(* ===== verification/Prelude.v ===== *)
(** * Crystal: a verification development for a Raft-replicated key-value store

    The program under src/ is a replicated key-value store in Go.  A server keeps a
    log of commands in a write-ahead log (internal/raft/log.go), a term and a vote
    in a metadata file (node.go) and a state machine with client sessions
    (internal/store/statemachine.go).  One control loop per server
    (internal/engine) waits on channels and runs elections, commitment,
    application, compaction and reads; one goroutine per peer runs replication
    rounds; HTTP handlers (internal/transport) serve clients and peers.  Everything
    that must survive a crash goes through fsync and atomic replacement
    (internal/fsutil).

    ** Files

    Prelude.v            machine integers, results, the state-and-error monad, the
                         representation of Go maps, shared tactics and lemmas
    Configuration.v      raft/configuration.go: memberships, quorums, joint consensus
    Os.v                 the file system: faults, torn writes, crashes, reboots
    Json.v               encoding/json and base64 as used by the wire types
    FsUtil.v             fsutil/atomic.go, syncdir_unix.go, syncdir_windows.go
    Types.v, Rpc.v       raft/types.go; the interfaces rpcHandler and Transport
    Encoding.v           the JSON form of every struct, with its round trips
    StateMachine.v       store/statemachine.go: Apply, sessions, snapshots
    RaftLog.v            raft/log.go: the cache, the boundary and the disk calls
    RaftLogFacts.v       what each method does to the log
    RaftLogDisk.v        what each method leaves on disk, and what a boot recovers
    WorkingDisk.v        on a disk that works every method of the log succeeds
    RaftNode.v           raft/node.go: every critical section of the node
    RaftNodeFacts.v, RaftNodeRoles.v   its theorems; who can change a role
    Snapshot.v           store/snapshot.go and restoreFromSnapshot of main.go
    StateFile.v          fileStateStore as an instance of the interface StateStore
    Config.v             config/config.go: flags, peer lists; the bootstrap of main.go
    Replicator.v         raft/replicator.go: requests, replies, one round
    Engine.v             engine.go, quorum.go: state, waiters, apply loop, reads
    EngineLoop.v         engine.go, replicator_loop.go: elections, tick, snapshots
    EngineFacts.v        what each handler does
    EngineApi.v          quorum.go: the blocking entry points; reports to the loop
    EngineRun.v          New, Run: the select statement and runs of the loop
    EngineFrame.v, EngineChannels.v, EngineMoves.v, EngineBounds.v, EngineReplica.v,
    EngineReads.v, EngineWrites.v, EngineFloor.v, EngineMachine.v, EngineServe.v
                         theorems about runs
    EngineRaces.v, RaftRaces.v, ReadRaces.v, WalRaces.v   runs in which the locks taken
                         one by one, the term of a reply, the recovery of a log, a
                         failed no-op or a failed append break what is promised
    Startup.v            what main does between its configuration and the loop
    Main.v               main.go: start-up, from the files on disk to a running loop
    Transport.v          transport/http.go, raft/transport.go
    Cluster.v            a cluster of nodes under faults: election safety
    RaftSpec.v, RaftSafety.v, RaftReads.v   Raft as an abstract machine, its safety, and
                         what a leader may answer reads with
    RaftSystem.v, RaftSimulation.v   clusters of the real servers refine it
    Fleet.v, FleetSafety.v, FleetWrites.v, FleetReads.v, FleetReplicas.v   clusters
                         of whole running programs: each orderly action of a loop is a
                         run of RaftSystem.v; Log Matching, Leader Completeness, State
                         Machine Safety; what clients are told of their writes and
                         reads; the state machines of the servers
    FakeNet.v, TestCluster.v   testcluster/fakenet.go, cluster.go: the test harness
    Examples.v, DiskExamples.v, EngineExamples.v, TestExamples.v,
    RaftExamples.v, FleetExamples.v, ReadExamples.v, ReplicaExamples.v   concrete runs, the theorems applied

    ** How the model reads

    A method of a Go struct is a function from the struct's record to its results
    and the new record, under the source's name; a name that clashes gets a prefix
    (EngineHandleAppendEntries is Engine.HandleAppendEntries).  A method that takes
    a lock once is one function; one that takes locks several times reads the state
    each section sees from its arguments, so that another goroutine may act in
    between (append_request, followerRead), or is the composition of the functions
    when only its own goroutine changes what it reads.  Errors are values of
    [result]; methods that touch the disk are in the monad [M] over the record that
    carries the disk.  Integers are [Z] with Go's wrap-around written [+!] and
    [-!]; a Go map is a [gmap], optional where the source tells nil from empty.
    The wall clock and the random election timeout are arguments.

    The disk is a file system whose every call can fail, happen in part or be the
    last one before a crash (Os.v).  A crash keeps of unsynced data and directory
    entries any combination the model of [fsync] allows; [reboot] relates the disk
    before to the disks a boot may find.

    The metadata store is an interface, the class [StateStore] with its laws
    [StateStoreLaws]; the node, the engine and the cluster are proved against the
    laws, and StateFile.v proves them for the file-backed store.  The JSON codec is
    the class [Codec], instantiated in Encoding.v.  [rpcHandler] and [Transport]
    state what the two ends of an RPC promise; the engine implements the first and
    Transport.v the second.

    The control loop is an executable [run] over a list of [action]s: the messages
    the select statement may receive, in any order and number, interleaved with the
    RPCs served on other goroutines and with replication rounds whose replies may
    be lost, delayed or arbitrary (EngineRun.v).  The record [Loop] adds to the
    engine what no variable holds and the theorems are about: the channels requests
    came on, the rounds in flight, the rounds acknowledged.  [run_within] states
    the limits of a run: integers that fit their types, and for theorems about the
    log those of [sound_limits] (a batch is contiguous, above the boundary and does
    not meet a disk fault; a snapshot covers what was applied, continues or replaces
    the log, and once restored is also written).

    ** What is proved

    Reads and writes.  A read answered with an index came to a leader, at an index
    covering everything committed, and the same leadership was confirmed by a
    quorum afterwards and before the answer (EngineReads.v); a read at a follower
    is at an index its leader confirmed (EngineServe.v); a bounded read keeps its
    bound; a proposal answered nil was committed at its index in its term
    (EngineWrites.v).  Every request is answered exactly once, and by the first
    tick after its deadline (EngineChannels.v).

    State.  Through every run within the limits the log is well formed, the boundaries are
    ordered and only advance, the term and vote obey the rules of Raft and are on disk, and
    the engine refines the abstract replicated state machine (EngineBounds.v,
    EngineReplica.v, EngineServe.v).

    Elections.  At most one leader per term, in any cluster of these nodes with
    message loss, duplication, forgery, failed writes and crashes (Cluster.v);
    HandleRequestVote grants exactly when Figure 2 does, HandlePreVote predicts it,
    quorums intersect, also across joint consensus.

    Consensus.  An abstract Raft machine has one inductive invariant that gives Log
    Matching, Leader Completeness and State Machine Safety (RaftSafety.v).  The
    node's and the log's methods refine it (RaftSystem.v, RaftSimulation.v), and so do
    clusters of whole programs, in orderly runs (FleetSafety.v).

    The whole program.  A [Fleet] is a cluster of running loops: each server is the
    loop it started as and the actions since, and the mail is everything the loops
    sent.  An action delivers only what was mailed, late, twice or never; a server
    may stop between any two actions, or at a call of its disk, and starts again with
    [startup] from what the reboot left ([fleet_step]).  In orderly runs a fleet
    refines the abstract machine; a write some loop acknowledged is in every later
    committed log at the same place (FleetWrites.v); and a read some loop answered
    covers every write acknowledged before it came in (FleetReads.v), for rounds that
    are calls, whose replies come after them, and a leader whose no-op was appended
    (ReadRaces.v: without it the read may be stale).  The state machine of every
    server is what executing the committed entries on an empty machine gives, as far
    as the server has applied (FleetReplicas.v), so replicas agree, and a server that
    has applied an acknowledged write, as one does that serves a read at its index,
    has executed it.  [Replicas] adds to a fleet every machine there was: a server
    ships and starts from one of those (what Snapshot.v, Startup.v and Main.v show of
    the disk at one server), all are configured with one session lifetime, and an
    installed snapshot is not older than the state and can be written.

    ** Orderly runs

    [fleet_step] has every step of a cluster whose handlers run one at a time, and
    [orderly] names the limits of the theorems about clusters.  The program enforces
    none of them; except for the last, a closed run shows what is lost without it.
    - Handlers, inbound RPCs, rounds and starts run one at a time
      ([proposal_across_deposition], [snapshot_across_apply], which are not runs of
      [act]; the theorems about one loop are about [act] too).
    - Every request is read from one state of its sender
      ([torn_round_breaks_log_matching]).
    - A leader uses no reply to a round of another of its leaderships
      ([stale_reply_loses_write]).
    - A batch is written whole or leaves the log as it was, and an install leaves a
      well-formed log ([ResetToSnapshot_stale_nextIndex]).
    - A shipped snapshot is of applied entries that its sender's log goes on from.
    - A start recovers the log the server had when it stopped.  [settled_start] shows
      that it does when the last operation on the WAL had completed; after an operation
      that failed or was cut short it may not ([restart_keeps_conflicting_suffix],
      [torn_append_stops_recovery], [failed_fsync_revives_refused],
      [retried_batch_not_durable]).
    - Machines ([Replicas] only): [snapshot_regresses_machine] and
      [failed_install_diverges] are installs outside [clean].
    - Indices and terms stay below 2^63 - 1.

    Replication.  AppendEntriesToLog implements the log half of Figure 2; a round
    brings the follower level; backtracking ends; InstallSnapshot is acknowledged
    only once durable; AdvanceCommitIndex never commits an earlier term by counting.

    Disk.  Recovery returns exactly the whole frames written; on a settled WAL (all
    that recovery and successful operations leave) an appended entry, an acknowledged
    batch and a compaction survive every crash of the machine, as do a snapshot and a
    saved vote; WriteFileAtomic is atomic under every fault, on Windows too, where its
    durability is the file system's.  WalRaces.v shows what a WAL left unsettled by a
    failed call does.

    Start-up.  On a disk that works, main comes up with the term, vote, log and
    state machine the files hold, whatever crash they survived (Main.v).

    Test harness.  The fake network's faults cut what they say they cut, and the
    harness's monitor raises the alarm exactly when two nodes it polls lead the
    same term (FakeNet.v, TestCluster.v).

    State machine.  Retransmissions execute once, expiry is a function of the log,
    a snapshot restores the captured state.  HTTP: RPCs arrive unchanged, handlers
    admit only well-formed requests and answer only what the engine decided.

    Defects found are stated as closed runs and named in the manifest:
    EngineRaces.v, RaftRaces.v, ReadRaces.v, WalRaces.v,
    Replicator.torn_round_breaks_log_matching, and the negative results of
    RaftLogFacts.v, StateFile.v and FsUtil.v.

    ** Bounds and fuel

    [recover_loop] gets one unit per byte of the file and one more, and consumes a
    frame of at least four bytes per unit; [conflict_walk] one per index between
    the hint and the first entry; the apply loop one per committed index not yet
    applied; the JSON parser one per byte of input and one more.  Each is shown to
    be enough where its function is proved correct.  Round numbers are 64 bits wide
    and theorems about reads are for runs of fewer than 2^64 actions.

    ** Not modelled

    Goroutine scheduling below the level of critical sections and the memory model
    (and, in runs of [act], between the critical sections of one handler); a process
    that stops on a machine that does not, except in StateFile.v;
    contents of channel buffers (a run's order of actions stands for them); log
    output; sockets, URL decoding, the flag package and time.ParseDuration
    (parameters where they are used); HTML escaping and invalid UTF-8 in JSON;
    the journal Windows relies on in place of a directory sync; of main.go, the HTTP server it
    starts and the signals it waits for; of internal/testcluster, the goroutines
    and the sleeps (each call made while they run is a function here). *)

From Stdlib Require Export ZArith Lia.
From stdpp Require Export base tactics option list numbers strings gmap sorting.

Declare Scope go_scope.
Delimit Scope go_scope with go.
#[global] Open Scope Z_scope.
--
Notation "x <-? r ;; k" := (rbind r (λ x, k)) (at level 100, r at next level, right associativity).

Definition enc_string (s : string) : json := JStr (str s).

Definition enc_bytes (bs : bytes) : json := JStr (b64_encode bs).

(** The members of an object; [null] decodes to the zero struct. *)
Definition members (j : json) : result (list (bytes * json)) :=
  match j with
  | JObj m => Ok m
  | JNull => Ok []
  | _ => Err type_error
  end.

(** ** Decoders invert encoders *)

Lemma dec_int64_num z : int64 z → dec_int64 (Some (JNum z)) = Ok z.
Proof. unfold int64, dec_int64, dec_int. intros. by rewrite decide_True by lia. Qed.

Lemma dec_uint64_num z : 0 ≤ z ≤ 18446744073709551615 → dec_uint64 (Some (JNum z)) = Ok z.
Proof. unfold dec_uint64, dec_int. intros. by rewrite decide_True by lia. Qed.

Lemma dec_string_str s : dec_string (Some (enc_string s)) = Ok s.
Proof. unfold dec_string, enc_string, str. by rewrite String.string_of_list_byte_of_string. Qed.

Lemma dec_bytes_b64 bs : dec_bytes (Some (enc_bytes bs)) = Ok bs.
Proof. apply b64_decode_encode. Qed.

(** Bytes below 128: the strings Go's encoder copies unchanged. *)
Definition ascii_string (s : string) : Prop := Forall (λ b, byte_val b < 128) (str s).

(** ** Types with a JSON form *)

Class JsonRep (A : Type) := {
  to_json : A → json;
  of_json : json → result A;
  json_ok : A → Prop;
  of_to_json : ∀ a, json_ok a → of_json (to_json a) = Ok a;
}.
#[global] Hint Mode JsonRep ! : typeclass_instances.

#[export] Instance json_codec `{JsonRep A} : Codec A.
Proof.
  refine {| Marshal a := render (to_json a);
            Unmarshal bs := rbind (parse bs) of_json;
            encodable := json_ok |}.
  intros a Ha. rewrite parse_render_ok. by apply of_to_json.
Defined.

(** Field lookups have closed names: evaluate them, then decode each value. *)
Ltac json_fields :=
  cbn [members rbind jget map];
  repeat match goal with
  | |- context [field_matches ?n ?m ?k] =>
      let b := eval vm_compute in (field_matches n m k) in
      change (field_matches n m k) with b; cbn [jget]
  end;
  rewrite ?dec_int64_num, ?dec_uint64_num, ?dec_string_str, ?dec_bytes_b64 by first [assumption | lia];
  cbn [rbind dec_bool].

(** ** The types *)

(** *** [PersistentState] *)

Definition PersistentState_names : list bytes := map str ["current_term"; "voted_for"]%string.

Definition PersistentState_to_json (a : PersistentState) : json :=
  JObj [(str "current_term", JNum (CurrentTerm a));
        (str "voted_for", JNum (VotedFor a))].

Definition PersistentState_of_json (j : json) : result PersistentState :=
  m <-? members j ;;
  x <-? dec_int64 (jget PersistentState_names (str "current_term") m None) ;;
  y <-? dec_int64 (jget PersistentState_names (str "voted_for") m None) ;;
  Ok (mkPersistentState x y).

● **Exercise description**
For each line above that contains "Proof", make a copy.

● **Answer to this task**
Proof. unfold int64, dec_int64, dec_int. intros. by rewrite decide_True by lia. Qed.
Proof. unfold dec_uint64, dec_int. intros. by rewrite decide_True by lia. Qed.
Proof. unfold dec_string, enc_string, str. by rewrite String.string_of_list_byte_of_string. Qed.
Proof. apply b64_decode_encode. Qed.
Proof.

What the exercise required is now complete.